Below are several entries. Transcribe exactly those lines that fall from the one with "Definition NVM_GET_DEVICES : ioctl_req" through the one with "Definition NVM_DEV_CREATE : ioctl_req", end lines included.

Saved entries
=== Begin Enclosure ===
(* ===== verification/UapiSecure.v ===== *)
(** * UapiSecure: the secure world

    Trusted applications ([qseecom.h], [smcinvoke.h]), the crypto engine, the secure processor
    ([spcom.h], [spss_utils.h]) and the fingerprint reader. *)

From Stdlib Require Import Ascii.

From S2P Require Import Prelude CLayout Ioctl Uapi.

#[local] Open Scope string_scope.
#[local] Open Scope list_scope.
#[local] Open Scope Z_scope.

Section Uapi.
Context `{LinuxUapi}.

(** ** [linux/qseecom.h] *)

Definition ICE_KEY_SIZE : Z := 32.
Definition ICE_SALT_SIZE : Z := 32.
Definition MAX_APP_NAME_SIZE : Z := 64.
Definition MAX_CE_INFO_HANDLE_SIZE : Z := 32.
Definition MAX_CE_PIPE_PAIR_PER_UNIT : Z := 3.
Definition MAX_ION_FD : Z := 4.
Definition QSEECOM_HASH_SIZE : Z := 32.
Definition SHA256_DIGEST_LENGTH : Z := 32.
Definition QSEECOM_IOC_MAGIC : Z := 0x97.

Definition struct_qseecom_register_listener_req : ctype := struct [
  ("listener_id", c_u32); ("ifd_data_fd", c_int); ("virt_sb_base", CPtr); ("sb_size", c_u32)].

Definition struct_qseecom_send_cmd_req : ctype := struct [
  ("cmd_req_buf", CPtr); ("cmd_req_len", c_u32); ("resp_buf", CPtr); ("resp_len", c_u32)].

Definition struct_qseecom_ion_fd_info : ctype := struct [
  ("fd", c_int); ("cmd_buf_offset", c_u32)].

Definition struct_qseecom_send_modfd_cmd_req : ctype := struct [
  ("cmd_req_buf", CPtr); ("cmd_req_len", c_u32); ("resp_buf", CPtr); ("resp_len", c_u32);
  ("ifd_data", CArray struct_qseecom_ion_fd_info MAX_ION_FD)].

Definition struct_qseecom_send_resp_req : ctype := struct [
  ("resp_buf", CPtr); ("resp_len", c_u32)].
=== End Enclosure ===
=== Begin Enclosure ===
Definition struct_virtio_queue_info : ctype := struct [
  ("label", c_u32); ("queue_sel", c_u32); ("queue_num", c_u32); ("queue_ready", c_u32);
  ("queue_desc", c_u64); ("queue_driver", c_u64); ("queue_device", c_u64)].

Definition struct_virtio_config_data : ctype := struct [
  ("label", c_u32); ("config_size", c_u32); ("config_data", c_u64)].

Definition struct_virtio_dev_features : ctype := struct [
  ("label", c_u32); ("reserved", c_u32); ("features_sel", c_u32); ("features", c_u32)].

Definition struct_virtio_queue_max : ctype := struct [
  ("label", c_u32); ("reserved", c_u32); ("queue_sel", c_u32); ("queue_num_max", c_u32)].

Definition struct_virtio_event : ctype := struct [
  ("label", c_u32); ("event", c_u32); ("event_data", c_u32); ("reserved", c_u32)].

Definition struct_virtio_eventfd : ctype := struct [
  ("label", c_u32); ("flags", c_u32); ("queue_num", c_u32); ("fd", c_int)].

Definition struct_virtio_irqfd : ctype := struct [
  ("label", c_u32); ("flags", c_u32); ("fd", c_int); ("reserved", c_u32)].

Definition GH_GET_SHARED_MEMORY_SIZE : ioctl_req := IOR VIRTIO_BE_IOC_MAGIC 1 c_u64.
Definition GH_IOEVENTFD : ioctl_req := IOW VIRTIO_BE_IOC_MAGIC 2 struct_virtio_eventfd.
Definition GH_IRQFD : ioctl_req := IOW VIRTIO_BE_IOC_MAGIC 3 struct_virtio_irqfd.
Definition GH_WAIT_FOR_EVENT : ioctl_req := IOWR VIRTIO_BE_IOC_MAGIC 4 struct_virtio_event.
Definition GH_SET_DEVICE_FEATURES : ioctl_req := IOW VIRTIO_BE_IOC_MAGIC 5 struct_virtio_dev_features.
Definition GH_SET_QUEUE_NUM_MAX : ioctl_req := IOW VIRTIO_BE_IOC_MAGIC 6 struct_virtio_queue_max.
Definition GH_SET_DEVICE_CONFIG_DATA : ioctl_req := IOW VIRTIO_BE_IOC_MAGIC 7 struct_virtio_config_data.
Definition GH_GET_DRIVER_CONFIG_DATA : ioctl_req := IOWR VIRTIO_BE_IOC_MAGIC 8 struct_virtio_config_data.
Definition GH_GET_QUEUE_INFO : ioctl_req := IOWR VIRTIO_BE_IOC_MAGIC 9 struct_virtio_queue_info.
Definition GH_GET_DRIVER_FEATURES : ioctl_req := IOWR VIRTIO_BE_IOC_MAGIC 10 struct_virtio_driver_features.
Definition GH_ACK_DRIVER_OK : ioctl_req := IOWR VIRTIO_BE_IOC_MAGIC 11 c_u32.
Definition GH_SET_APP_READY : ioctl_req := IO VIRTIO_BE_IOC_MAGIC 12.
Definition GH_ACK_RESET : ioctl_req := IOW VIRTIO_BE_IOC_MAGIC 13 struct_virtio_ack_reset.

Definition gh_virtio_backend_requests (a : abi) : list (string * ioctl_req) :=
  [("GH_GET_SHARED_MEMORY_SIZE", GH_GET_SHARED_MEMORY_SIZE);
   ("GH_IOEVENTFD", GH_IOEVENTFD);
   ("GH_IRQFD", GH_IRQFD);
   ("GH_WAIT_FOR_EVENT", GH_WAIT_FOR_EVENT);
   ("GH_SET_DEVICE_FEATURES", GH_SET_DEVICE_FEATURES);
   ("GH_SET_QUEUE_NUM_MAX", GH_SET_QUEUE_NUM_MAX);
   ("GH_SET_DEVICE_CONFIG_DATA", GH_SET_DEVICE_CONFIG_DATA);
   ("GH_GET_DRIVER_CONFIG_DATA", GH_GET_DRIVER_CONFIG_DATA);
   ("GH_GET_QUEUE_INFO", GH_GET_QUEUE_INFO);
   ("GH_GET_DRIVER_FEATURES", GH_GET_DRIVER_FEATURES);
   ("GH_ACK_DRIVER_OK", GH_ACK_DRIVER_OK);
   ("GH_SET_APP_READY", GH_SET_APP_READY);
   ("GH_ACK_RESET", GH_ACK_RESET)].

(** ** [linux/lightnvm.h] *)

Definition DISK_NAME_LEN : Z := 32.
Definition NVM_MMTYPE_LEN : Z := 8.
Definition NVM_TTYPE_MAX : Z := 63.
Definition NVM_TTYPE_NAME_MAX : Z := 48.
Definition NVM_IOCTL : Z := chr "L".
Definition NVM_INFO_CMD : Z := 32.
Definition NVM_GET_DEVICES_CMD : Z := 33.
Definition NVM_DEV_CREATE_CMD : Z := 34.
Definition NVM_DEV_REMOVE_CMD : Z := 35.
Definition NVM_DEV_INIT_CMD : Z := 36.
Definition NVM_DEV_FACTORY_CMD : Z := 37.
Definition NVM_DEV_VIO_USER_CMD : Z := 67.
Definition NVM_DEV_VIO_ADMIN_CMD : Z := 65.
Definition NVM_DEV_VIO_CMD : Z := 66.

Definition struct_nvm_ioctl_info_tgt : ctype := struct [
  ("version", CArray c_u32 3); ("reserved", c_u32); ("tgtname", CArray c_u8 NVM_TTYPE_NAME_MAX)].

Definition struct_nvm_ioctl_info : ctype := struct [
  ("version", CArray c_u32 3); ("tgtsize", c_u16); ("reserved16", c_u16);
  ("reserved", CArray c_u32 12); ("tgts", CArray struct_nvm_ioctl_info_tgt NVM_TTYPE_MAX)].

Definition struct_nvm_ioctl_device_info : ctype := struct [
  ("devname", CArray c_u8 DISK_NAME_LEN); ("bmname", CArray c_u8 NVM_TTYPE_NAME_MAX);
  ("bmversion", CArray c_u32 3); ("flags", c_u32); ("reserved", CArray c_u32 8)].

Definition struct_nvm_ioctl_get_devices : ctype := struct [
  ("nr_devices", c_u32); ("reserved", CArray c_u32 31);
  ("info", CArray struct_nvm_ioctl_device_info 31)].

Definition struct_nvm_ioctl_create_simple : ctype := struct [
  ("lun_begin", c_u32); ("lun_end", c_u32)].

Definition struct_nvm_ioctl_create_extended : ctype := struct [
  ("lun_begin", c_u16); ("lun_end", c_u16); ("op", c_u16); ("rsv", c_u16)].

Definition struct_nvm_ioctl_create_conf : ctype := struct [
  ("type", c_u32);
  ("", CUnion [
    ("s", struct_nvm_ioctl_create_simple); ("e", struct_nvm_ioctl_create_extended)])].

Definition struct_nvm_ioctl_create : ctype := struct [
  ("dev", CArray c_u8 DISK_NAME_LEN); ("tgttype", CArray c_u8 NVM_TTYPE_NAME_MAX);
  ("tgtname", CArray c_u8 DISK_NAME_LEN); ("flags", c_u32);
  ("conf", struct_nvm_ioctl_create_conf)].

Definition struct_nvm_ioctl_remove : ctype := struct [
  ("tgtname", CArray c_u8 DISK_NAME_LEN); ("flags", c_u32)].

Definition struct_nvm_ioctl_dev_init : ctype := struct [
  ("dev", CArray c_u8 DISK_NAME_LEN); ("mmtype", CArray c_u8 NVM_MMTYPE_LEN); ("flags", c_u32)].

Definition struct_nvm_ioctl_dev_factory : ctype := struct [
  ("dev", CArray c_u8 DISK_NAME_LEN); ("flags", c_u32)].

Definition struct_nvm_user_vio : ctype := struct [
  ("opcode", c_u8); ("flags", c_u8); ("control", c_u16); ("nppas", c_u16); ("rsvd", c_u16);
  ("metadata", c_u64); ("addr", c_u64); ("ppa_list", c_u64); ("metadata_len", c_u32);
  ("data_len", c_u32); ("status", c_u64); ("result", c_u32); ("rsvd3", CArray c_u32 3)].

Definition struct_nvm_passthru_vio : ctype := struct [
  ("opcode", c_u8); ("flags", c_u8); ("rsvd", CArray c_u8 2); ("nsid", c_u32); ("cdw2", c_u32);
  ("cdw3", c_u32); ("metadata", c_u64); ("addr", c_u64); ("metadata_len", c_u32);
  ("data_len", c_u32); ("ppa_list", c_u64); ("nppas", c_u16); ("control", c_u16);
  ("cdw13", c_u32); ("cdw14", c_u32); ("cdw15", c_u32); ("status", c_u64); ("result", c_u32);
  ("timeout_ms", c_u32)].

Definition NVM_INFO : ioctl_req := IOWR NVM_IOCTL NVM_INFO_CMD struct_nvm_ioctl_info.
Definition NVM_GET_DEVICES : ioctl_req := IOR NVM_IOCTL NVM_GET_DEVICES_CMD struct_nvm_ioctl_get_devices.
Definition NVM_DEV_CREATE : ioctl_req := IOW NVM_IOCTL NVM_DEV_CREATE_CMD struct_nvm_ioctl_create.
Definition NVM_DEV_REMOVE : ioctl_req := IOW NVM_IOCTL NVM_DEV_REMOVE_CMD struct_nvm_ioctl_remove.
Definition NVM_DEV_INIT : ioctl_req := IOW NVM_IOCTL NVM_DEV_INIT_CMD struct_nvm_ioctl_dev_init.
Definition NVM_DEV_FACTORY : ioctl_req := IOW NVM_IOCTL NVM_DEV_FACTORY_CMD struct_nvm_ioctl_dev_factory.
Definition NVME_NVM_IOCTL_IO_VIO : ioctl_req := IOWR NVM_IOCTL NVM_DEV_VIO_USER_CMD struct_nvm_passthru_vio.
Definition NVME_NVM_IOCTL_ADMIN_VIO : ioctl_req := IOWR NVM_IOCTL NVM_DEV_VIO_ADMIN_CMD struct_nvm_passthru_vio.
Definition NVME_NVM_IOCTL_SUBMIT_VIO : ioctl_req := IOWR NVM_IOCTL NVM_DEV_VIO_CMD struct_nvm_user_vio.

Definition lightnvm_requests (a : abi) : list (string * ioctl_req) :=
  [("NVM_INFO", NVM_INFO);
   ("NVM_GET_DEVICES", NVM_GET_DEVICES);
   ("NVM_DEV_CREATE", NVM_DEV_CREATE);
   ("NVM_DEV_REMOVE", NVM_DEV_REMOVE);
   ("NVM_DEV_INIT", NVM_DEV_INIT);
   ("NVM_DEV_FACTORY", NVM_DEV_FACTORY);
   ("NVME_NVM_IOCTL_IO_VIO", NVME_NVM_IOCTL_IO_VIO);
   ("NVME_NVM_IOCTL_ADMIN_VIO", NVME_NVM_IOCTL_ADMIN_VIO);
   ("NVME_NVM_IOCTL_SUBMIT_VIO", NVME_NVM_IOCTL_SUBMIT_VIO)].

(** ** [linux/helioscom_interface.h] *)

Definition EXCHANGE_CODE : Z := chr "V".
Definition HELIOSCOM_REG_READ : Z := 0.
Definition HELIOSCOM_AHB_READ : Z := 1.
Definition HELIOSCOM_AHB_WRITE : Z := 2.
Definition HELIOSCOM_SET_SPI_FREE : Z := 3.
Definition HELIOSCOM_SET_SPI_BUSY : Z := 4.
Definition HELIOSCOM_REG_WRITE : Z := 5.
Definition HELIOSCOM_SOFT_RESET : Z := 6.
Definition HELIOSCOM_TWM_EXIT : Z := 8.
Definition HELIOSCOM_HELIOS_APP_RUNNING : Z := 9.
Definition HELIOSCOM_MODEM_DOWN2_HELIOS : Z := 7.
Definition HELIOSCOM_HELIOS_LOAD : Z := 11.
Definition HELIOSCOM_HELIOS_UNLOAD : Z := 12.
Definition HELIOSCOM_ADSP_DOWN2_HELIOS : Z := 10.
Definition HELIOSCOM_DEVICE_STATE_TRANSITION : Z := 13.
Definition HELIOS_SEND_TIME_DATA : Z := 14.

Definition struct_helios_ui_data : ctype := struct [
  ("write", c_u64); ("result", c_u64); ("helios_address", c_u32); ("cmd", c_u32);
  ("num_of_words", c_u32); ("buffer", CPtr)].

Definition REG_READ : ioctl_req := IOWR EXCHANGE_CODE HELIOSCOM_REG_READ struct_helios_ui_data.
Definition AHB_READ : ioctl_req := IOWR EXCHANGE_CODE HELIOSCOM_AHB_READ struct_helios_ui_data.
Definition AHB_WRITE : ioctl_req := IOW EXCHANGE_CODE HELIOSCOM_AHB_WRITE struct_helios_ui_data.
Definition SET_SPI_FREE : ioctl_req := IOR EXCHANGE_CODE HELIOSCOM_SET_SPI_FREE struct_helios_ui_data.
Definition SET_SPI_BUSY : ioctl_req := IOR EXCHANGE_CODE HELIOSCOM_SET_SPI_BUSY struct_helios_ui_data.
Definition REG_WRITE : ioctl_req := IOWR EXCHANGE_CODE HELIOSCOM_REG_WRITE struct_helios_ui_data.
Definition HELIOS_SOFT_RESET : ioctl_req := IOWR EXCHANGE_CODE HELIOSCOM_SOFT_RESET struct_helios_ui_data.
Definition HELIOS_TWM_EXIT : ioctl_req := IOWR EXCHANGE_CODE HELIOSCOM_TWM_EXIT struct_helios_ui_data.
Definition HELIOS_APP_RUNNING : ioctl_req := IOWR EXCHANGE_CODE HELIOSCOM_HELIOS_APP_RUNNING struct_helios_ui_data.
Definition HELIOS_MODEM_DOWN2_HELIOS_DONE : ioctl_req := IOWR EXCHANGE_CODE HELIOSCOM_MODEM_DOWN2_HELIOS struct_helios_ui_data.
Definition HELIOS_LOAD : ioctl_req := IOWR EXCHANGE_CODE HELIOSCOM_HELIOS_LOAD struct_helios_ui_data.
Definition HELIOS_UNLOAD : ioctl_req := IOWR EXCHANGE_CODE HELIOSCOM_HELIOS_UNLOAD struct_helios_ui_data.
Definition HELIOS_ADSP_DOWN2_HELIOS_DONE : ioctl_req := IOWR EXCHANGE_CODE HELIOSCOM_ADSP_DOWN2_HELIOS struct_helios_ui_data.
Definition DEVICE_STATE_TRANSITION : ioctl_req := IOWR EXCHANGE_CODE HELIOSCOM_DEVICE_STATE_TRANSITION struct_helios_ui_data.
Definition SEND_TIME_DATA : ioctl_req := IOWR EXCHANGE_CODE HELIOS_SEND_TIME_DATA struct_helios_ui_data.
=== End Enclosure ===
■ Result:
Definition NVM_GET_DEVICES : ioctl_req := IOR NVM_IOCTL NVM_GET_DEVICES_CMD struct_nvm_ioctl_get_devices.
Definition NVM_DEV_CREATE : ioctl_req := IOW NVM_IOCTL NVM_DEV_CREATE_CMD struct_nvm_ioctl_create.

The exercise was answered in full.